Work item
Which lines below fall between the one containing "Definition runs_command (group" and the one containing "wrapped_options b options →"? Repeat them exactly, counting both of those lines, and add nothing else.

Top of Supplied information

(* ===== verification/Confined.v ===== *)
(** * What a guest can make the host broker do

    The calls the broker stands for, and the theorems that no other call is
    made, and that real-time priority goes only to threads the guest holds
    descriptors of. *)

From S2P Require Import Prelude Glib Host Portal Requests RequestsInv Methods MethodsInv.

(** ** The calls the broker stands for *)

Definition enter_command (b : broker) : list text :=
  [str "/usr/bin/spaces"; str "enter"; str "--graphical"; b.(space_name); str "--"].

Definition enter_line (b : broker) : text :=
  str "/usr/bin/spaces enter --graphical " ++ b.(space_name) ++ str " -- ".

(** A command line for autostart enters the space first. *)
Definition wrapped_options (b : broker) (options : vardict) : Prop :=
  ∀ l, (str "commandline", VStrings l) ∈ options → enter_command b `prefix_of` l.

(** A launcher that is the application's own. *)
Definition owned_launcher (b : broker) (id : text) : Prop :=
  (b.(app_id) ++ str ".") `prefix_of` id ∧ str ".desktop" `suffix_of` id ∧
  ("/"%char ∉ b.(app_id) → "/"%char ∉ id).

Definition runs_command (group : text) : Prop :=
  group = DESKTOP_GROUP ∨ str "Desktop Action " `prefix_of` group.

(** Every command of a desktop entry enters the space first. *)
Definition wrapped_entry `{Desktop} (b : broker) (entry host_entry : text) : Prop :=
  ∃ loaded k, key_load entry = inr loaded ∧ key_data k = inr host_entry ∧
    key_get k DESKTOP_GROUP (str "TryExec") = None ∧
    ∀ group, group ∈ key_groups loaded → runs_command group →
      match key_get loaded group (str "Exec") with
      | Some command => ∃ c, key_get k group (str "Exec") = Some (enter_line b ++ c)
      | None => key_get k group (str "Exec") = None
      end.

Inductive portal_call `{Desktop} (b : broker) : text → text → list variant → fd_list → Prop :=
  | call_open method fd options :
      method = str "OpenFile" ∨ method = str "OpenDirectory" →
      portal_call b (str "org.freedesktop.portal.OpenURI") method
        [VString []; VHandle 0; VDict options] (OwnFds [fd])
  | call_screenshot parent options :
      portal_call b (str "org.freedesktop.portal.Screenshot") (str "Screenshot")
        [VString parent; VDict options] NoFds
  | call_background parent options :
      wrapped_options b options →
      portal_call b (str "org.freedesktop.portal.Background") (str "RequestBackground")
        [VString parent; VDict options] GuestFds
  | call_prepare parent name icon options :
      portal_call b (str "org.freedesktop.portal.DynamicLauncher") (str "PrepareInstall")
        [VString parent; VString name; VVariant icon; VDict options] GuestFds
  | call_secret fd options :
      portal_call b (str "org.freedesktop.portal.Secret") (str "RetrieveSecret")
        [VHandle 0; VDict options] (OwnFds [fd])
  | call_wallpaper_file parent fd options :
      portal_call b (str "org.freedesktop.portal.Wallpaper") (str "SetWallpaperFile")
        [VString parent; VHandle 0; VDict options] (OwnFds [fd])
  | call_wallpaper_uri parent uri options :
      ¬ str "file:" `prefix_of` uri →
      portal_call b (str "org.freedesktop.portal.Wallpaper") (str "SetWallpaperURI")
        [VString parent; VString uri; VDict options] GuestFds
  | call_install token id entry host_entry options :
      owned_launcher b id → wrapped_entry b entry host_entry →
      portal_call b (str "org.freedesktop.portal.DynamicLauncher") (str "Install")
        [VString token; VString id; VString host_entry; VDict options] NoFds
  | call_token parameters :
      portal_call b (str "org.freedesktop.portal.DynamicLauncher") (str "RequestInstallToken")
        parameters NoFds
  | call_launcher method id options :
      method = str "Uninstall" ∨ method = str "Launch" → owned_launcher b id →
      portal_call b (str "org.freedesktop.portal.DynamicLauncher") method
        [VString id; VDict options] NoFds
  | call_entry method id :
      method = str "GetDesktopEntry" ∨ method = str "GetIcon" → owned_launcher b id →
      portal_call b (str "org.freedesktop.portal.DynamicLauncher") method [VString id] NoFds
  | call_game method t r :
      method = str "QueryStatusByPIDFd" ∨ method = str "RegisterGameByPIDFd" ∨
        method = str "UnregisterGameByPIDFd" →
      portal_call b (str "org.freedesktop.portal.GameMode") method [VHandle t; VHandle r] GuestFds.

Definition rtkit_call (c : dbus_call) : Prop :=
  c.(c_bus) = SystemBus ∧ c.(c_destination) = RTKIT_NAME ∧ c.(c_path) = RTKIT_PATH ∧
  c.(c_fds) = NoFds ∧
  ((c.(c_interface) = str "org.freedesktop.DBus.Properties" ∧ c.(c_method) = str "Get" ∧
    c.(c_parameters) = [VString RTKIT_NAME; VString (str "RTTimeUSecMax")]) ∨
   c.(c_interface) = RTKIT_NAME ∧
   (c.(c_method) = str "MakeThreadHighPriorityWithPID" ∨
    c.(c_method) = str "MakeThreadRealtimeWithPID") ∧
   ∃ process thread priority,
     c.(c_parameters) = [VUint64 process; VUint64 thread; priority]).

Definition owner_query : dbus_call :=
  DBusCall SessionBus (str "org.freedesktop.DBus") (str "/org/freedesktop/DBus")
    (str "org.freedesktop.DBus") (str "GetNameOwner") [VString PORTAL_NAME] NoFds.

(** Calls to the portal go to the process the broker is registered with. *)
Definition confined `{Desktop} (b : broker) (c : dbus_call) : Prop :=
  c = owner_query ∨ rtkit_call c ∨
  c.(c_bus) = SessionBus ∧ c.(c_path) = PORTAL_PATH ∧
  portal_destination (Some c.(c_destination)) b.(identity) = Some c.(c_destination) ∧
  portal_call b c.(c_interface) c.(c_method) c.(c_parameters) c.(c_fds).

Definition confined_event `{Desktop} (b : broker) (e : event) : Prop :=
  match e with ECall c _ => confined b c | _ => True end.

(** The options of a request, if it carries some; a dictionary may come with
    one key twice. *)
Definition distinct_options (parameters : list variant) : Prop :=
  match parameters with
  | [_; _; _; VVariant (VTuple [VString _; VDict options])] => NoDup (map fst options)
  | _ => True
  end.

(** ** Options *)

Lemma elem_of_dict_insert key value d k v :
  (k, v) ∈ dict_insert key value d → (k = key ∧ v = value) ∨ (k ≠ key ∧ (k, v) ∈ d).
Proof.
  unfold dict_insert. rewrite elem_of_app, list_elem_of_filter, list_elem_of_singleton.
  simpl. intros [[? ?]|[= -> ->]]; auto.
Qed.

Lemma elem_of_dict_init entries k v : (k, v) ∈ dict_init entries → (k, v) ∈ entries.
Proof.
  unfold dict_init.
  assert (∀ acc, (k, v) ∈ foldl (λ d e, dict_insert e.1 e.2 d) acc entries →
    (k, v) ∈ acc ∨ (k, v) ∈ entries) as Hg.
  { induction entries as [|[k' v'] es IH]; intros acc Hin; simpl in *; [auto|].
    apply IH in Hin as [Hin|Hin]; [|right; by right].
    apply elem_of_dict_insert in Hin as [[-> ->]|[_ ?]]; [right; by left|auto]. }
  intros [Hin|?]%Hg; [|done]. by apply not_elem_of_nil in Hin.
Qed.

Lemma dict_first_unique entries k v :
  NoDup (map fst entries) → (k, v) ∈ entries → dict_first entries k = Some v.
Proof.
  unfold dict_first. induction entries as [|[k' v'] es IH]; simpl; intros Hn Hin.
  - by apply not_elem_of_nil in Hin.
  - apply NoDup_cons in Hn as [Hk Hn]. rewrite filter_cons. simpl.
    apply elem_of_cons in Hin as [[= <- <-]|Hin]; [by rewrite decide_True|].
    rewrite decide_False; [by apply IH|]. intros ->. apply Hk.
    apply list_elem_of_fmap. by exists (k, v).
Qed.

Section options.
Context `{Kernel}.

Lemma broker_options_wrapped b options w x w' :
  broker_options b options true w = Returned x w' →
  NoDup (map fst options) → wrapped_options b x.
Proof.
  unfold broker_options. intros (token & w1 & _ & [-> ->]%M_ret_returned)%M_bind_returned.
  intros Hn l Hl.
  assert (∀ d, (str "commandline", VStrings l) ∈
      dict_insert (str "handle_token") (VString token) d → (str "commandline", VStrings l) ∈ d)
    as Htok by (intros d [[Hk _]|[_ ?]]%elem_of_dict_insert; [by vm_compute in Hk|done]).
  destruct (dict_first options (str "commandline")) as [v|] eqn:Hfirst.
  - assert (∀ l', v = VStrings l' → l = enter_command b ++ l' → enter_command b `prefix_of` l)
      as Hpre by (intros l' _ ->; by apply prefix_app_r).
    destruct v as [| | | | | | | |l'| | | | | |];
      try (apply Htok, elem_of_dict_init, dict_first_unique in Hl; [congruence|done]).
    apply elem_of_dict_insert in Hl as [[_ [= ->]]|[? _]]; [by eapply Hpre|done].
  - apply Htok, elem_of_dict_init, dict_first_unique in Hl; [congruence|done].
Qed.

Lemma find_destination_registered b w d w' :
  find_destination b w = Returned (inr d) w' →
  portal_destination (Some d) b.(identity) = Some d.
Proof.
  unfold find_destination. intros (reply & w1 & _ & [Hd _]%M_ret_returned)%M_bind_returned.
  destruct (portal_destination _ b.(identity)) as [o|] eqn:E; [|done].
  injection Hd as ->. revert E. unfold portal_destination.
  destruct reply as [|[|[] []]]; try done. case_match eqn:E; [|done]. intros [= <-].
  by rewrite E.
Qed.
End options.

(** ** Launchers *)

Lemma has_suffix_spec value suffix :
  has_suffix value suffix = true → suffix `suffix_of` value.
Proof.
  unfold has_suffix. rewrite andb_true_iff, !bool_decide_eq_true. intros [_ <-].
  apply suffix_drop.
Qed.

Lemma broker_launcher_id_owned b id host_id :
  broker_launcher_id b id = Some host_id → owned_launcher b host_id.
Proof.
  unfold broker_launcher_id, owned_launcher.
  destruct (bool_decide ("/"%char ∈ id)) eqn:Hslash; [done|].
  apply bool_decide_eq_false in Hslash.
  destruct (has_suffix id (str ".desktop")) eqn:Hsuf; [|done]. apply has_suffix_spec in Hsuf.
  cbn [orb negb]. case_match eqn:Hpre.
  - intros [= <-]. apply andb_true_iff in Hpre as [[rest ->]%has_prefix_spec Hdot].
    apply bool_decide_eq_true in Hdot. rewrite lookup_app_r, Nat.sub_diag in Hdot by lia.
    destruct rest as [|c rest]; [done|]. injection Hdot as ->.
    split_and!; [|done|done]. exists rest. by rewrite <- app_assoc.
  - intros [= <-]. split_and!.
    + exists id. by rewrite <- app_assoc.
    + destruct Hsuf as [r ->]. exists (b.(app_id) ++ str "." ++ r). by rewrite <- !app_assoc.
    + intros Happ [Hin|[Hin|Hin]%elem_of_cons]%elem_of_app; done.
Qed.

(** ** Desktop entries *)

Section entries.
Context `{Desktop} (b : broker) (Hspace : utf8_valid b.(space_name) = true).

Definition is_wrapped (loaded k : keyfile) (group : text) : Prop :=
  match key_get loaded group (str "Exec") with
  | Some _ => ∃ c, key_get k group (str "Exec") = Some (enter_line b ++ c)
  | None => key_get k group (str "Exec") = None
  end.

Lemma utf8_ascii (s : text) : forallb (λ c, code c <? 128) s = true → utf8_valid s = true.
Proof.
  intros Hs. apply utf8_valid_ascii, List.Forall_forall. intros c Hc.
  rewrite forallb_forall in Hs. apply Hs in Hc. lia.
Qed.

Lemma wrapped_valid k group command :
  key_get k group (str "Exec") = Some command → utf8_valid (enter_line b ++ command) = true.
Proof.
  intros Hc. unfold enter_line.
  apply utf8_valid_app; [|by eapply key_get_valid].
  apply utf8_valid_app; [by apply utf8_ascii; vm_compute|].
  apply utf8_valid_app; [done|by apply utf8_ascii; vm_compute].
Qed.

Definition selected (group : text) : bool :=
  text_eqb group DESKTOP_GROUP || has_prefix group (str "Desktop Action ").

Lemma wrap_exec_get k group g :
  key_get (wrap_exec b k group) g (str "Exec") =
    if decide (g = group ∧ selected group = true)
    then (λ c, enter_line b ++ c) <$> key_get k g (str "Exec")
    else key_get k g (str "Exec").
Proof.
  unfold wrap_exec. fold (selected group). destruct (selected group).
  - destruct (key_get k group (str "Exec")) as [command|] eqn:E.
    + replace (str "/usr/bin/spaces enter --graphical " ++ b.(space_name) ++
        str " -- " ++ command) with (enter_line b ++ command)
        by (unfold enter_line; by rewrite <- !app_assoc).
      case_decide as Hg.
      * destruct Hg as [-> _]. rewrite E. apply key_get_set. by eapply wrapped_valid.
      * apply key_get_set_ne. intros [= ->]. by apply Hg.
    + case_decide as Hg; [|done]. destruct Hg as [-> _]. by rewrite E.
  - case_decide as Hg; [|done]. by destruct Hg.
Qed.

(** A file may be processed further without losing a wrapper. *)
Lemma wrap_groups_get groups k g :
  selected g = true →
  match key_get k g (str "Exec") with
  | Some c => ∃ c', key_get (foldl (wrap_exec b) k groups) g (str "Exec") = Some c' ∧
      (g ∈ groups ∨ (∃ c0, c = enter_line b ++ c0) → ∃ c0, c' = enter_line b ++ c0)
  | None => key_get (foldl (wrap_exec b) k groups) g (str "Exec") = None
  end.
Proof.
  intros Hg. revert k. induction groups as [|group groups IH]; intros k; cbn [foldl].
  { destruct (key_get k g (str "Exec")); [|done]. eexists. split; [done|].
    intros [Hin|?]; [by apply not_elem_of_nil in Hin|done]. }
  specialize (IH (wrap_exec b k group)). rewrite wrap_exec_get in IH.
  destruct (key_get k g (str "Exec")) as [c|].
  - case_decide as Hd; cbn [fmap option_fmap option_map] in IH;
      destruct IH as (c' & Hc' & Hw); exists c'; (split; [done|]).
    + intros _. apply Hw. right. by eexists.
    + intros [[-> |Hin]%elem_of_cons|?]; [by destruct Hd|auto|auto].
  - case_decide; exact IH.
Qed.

Bottom of Supplied information
Top of Supplied information

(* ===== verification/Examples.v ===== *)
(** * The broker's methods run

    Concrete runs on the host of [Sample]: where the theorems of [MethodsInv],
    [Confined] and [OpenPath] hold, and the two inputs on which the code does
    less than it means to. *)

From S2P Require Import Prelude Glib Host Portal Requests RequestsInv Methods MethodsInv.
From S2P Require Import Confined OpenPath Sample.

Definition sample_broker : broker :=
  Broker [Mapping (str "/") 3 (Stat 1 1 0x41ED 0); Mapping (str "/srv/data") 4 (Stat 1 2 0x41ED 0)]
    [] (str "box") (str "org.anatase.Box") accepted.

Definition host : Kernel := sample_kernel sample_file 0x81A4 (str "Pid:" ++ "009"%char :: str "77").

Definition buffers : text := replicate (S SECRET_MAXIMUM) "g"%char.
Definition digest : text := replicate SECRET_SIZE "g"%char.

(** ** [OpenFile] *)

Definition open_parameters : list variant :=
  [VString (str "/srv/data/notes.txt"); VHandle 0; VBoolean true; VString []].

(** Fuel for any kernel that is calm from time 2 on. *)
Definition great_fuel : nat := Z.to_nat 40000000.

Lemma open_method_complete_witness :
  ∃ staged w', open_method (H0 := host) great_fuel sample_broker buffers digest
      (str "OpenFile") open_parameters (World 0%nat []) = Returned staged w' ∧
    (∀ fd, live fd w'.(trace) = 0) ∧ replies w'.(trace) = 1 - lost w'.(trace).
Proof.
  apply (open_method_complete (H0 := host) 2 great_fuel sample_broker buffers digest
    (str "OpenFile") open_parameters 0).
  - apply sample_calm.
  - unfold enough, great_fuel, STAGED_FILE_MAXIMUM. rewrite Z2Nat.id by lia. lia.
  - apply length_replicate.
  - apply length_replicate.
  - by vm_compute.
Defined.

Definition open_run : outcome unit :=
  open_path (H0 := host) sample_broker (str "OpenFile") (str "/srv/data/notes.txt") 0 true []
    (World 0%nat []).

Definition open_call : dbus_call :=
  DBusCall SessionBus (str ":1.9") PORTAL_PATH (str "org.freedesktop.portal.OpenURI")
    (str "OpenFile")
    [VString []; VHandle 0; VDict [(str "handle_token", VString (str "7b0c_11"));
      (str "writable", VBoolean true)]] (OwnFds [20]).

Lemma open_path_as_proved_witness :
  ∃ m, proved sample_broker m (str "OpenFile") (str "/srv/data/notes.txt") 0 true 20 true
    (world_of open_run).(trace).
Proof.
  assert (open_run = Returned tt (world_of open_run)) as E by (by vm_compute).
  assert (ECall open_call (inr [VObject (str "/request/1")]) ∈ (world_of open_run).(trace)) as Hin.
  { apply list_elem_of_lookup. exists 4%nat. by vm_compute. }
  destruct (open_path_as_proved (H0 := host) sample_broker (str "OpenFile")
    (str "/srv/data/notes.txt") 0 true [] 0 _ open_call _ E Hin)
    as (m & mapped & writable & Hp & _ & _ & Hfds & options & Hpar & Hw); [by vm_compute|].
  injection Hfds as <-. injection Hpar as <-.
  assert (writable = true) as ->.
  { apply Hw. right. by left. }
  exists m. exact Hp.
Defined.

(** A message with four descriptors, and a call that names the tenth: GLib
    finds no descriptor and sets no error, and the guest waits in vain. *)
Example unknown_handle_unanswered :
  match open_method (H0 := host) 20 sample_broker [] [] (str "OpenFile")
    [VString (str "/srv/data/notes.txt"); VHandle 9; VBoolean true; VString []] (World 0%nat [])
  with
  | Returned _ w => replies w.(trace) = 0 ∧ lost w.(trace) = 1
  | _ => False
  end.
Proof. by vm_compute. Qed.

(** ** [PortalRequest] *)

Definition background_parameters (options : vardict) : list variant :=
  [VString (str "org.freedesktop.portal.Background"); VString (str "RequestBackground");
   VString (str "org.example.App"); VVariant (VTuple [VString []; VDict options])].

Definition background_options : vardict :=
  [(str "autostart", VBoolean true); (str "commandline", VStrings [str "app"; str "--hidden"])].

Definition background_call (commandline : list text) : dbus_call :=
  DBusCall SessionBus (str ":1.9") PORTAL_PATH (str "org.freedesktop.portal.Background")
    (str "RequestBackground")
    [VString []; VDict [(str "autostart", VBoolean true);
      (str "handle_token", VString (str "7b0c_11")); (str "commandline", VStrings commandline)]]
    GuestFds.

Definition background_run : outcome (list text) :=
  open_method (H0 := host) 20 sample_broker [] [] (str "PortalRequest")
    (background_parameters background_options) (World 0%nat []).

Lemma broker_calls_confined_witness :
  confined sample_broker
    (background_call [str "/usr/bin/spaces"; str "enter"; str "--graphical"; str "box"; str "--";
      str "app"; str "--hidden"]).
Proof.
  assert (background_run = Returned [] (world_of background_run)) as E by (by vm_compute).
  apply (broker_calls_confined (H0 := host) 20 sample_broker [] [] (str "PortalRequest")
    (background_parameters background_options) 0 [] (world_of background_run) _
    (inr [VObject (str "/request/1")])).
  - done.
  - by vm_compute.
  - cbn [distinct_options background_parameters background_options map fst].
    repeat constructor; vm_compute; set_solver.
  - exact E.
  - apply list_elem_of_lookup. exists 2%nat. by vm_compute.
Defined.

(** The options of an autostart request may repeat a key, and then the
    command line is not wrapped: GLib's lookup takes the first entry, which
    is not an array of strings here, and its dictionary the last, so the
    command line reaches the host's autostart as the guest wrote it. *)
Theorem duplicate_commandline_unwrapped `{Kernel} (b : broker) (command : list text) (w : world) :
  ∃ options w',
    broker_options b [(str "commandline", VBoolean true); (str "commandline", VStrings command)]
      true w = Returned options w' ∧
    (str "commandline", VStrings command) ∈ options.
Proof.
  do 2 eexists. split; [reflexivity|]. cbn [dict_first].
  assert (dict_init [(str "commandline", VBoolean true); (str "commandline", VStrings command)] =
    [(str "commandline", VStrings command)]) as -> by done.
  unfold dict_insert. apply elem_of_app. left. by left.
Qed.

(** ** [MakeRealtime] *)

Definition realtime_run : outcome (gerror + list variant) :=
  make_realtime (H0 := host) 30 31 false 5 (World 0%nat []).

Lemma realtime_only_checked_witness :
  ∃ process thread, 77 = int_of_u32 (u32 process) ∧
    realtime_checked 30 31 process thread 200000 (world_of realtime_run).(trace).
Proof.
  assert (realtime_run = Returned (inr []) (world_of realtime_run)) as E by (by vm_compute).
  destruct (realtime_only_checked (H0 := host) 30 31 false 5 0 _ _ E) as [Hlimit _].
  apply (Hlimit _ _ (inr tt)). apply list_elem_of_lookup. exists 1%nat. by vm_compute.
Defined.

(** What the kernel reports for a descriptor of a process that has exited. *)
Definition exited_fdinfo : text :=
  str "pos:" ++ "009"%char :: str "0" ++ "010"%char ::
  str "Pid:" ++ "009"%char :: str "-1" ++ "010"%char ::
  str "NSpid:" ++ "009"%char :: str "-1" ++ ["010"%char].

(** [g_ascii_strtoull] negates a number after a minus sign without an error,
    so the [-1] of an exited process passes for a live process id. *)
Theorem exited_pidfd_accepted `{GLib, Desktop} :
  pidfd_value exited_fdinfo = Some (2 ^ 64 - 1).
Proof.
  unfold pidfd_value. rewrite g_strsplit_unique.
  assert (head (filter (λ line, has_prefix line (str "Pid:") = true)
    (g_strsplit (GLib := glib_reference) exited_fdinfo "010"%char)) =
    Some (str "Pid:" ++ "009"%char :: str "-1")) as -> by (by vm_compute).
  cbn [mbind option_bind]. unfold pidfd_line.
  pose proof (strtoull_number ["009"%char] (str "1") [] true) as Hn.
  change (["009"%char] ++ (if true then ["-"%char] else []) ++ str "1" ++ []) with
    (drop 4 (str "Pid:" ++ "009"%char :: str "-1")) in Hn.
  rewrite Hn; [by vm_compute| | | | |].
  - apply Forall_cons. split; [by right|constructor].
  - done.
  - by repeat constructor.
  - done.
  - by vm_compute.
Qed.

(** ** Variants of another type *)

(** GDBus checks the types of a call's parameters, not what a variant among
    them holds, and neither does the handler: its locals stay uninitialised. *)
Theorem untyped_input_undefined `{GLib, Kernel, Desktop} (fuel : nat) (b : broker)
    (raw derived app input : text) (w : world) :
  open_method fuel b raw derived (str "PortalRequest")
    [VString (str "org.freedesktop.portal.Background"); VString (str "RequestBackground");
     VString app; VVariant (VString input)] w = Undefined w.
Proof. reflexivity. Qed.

Bottom of Supplied information
Top of Supplied information

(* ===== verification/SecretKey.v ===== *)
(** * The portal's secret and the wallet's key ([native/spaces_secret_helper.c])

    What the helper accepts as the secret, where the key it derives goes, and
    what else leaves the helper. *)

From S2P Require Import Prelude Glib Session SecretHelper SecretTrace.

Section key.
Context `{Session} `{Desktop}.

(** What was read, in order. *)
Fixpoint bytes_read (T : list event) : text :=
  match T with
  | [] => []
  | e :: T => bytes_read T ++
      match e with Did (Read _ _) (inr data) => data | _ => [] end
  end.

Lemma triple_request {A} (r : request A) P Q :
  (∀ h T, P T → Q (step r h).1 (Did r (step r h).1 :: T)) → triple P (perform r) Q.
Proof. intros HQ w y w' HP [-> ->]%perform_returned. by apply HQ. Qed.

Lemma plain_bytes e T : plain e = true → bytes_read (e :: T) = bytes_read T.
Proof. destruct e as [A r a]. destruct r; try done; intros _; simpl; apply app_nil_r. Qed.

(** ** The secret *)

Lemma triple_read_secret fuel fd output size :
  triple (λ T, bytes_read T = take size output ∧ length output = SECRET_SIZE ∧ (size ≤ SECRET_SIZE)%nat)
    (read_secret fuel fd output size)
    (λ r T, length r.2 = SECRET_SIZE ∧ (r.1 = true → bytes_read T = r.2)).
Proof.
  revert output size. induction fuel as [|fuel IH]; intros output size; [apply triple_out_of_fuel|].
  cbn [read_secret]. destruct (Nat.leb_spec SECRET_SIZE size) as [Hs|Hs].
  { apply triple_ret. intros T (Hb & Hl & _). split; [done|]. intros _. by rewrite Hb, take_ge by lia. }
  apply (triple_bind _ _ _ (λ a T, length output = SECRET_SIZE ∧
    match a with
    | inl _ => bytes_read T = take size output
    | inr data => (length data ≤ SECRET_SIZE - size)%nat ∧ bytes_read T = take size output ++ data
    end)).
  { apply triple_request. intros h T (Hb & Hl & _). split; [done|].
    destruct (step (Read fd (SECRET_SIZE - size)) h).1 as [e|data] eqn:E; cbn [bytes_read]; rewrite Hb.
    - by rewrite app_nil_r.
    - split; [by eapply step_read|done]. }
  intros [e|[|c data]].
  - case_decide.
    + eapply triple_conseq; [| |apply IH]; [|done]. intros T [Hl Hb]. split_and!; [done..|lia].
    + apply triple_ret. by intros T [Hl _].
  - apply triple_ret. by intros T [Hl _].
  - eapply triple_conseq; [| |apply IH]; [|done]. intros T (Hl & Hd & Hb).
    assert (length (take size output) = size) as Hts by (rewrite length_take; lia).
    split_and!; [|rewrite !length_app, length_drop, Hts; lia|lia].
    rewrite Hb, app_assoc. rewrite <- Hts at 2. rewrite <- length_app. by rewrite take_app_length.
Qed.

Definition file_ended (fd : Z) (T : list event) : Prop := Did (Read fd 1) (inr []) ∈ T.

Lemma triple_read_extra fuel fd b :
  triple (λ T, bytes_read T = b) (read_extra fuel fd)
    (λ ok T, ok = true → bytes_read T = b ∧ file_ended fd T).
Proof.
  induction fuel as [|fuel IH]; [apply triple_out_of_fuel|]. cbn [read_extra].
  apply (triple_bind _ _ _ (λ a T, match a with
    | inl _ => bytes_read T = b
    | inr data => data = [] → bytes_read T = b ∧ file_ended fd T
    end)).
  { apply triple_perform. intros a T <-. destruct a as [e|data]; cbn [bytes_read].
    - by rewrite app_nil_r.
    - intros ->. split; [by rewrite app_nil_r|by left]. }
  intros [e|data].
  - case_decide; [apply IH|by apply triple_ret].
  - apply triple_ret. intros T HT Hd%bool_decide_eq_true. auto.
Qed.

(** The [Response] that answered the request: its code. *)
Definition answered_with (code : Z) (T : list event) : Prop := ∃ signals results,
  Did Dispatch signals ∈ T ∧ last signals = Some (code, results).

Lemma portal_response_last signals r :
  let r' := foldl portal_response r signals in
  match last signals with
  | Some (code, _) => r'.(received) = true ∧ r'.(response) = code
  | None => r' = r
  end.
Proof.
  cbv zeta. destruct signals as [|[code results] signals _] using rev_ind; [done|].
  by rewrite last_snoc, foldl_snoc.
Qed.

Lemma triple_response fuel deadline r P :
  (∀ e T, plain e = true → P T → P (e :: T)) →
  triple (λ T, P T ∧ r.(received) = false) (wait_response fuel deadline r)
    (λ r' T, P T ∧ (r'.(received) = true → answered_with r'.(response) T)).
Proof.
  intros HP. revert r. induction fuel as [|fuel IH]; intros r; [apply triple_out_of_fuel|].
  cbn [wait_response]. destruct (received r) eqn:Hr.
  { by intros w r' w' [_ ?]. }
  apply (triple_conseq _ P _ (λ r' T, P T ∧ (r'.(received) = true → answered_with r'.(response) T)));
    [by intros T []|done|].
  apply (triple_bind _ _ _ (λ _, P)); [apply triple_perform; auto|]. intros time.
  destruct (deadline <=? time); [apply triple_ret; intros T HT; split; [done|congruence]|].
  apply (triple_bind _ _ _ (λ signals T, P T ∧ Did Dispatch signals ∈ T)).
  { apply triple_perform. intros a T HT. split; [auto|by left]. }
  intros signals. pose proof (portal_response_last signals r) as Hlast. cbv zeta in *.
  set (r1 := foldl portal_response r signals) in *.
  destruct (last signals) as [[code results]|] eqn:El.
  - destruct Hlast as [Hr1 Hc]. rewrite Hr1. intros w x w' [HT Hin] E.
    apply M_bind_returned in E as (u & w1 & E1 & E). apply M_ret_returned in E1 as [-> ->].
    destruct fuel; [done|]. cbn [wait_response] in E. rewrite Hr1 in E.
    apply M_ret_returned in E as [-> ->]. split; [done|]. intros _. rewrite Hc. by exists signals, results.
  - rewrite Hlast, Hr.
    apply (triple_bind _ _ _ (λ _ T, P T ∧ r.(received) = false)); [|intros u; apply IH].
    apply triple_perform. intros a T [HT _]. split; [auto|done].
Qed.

Bottom of Supplied information

The answer
Definition runs_command (group : text) : Prop :=
  group = DESKTOP_GROUP ∨ str "Desktop Action " `prefix_of` group.

(** Every command of a desktop entry enters the space first. *)
Definition wrapped_entry `{Desktop} (b : broker) (entry host_entry : text) : Prop :=
  ∃ loaded k, key_load entry = inr loaded ∧ key_data k = inr host_entry ∧
    key_get k DESKTOP_GROUP (str "TryExec") = None ∧
    ∀ group, group ∈ key_groups loaded → runs_command group →
      match key_get loaded group (str "Exec") with
      | Some command => ∃ c, key_get k group (str "Exec") = Some (enter_line b ++ c)
      | None => key_get k group (str "Exec") = None
      end.

Inductive portal_call `{Desktop} (b : broker) : text → text → list variant → fd_list → Prop :=
  | call_open method fd options :
      method = str "OpenFile" ∨ method = str "OpenDirectory" →
      portal_call b (str "org.freedesktop.portal.OpenURI") method
        [VString []; VHandle 0; VDict options] (OwnFds [fd])
  | call_screenshot parent options :
      portal_call b (str "org.freedesktop.portal.Screenshot") (str "Screenshot")
        [VString parent; VDict options] NoFds
  | call_background parent options :
      wrapped_options b options →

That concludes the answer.